> **Assigned task**: Using the listing below, please gather every line containing the word "arithmetic".

> **Records for this exercise**:
=====

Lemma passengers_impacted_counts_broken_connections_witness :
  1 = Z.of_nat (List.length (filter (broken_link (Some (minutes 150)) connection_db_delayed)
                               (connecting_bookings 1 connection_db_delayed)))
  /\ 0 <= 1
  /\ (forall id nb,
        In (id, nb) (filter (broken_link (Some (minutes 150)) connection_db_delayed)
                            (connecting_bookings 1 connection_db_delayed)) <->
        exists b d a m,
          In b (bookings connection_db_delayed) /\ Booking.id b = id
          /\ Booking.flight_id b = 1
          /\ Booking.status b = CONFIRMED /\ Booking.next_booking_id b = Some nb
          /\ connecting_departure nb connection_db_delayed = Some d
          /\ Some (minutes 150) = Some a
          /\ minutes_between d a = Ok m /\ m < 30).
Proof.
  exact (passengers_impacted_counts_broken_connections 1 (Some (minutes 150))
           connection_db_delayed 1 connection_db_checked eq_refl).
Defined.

=====

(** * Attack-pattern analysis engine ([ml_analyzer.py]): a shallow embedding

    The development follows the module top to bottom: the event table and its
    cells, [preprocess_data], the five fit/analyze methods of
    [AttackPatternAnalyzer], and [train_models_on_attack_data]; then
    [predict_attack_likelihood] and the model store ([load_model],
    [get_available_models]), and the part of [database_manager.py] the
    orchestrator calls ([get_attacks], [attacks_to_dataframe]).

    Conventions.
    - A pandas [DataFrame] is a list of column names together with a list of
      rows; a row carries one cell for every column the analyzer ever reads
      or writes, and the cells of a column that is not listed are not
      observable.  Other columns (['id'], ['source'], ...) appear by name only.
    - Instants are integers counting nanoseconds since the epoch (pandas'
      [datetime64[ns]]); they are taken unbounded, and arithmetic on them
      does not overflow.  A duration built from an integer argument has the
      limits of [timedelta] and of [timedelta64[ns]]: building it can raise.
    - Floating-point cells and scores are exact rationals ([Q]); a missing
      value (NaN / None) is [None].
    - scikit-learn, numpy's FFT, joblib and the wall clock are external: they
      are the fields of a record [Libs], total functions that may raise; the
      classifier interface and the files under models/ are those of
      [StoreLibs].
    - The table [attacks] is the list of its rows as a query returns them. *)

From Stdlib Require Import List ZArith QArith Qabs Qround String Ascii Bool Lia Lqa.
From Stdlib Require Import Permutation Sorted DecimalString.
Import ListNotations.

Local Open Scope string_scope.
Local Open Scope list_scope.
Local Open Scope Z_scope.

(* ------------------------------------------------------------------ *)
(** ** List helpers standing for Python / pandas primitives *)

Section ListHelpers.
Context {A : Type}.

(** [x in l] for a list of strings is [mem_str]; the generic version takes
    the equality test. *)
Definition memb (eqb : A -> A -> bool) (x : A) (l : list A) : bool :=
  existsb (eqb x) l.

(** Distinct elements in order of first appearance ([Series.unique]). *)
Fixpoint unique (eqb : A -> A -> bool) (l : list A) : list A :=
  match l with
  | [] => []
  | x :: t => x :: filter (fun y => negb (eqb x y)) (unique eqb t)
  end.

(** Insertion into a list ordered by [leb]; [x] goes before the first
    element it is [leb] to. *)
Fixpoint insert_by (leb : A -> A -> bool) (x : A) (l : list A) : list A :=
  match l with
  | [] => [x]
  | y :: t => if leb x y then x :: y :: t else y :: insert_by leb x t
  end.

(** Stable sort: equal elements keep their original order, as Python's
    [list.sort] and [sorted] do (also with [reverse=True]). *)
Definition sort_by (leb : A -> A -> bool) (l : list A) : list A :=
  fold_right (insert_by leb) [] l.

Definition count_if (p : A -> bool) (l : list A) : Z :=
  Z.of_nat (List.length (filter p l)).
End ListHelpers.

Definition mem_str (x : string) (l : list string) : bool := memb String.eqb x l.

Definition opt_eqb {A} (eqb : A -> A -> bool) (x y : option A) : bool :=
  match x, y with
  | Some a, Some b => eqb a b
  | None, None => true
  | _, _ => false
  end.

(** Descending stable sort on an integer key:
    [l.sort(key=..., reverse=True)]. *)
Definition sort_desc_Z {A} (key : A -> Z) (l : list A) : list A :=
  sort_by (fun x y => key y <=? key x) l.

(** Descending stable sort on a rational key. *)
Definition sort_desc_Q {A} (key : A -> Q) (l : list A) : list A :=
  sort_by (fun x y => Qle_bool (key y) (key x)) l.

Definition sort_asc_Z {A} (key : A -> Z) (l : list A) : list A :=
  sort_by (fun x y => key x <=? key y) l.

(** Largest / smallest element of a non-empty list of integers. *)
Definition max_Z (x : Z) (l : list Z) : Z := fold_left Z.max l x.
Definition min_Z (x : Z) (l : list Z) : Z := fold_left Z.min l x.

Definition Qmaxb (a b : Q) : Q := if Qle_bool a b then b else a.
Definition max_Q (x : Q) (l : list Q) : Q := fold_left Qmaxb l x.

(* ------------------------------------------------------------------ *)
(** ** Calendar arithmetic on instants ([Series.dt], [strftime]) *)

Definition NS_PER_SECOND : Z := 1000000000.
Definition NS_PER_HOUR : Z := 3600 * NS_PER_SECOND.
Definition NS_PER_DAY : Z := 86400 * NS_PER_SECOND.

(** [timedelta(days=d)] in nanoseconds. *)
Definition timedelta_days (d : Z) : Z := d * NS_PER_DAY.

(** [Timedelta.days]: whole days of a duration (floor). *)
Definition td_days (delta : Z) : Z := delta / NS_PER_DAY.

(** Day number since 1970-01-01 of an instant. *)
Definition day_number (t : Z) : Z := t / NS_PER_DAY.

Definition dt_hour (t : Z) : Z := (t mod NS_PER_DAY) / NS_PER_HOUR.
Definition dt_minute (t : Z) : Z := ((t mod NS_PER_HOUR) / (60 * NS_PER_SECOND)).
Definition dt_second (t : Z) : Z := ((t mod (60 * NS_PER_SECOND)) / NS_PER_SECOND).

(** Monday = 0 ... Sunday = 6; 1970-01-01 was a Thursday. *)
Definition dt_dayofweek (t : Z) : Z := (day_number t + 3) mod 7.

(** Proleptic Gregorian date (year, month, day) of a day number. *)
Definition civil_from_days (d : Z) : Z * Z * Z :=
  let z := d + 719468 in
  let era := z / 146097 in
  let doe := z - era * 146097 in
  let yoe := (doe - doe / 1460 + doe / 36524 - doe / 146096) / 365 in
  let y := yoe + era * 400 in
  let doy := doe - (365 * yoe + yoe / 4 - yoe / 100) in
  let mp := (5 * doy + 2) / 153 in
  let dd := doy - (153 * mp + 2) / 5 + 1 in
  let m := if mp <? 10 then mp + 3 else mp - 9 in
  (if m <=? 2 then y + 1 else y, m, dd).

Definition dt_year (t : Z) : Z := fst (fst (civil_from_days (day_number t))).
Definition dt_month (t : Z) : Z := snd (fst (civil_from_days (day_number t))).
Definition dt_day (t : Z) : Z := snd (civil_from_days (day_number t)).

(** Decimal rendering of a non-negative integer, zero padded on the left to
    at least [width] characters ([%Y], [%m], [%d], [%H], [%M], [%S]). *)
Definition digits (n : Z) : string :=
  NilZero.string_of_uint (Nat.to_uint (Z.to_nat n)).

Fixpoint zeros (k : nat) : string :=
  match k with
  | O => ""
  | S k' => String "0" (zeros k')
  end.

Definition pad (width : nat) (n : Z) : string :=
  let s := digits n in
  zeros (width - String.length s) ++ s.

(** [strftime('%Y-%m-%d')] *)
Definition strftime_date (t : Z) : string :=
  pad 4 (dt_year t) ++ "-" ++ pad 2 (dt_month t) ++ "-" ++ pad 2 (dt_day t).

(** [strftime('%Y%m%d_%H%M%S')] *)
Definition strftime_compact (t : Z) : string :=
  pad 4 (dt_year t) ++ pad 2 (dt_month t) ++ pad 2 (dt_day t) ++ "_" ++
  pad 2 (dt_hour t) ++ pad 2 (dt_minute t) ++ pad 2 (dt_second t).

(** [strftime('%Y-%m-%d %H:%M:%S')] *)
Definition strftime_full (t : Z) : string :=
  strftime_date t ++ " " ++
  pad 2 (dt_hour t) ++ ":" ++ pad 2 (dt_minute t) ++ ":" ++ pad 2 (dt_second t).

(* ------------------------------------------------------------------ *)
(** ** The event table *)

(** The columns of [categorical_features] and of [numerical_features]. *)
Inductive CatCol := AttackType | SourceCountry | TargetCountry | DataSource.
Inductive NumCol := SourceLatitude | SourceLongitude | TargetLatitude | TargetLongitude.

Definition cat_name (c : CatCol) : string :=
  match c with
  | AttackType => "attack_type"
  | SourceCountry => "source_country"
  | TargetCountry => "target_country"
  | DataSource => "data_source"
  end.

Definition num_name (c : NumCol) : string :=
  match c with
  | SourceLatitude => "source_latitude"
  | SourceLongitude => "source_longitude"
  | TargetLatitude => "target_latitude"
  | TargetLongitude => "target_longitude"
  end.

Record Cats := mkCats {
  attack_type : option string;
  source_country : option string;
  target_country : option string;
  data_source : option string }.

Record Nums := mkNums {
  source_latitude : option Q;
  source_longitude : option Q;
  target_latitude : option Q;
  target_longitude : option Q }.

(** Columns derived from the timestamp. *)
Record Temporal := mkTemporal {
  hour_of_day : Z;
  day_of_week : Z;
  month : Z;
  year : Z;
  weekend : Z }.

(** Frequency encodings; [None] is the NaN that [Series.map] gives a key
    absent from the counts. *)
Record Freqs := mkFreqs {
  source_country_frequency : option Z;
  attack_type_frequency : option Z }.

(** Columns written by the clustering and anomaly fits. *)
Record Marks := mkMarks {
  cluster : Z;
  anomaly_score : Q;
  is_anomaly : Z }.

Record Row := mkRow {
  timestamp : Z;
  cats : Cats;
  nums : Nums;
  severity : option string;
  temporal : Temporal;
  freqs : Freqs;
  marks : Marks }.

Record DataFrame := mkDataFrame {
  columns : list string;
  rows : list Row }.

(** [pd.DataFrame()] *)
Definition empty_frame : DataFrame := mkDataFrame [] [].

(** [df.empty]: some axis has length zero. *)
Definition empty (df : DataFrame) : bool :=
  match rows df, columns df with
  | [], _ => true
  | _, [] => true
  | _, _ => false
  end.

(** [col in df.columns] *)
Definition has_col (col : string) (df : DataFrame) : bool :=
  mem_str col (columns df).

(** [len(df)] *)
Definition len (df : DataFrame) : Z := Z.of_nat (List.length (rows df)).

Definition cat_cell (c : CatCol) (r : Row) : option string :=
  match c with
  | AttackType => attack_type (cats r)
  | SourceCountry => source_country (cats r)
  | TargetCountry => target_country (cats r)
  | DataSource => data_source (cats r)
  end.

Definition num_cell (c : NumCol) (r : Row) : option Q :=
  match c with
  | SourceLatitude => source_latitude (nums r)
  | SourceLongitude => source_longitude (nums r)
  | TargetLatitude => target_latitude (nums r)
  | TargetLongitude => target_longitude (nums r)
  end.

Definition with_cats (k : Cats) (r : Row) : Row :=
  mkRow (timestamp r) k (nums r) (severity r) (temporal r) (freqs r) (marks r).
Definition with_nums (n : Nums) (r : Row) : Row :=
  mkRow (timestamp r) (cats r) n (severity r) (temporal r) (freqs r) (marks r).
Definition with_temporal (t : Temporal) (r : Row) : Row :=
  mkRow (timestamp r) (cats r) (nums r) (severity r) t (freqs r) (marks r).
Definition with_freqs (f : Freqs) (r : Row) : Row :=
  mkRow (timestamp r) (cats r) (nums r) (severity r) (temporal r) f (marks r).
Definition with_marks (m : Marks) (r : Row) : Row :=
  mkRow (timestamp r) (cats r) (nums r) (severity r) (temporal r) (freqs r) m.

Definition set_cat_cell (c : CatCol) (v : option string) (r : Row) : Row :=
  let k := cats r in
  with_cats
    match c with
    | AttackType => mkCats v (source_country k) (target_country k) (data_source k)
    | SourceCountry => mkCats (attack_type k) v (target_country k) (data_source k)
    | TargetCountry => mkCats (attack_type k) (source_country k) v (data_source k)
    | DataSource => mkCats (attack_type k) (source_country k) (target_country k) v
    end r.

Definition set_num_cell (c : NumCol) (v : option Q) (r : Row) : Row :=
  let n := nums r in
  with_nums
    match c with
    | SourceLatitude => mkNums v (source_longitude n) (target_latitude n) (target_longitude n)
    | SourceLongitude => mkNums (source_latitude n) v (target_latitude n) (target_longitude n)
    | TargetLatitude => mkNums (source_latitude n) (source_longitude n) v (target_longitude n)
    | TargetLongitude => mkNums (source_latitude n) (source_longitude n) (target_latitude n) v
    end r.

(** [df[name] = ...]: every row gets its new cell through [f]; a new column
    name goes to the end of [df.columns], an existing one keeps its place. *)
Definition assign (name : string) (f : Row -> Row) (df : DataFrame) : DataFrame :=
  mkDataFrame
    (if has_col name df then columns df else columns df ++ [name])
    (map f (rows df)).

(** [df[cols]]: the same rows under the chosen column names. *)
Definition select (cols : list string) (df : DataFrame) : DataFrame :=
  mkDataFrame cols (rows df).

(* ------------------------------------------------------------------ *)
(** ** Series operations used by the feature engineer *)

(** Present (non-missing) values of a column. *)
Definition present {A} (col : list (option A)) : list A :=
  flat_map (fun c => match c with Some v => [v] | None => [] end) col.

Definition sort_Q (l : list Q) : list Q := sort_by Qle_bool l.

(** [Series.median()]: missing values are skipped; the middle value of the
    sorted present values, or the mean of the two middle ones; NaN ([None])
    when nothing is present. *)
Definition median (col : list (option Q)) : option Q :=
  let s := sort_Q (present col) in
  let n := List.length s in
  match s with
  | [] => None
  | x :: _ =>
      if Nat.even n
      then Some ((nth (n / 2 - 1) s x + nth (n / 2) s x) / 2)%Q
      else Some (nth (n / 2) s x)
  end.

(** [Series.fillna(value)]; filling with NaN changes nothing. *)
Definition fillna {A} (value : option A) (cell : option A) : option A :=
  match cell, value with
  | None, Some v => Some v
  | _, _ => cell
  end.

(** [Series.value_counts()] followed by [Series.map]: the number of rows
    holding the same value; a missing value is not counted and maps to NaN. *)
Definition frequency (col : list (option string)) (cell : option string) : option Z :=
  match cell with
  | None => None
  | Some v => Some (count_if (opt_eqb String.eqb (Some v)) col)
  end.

=====

> **Answer box**:
      [datetime64[ns]]); they are taken unbounded, and arithmetic on them
(** ** Calendar arithmetic on instants ([Series.dt], [strftime]) *)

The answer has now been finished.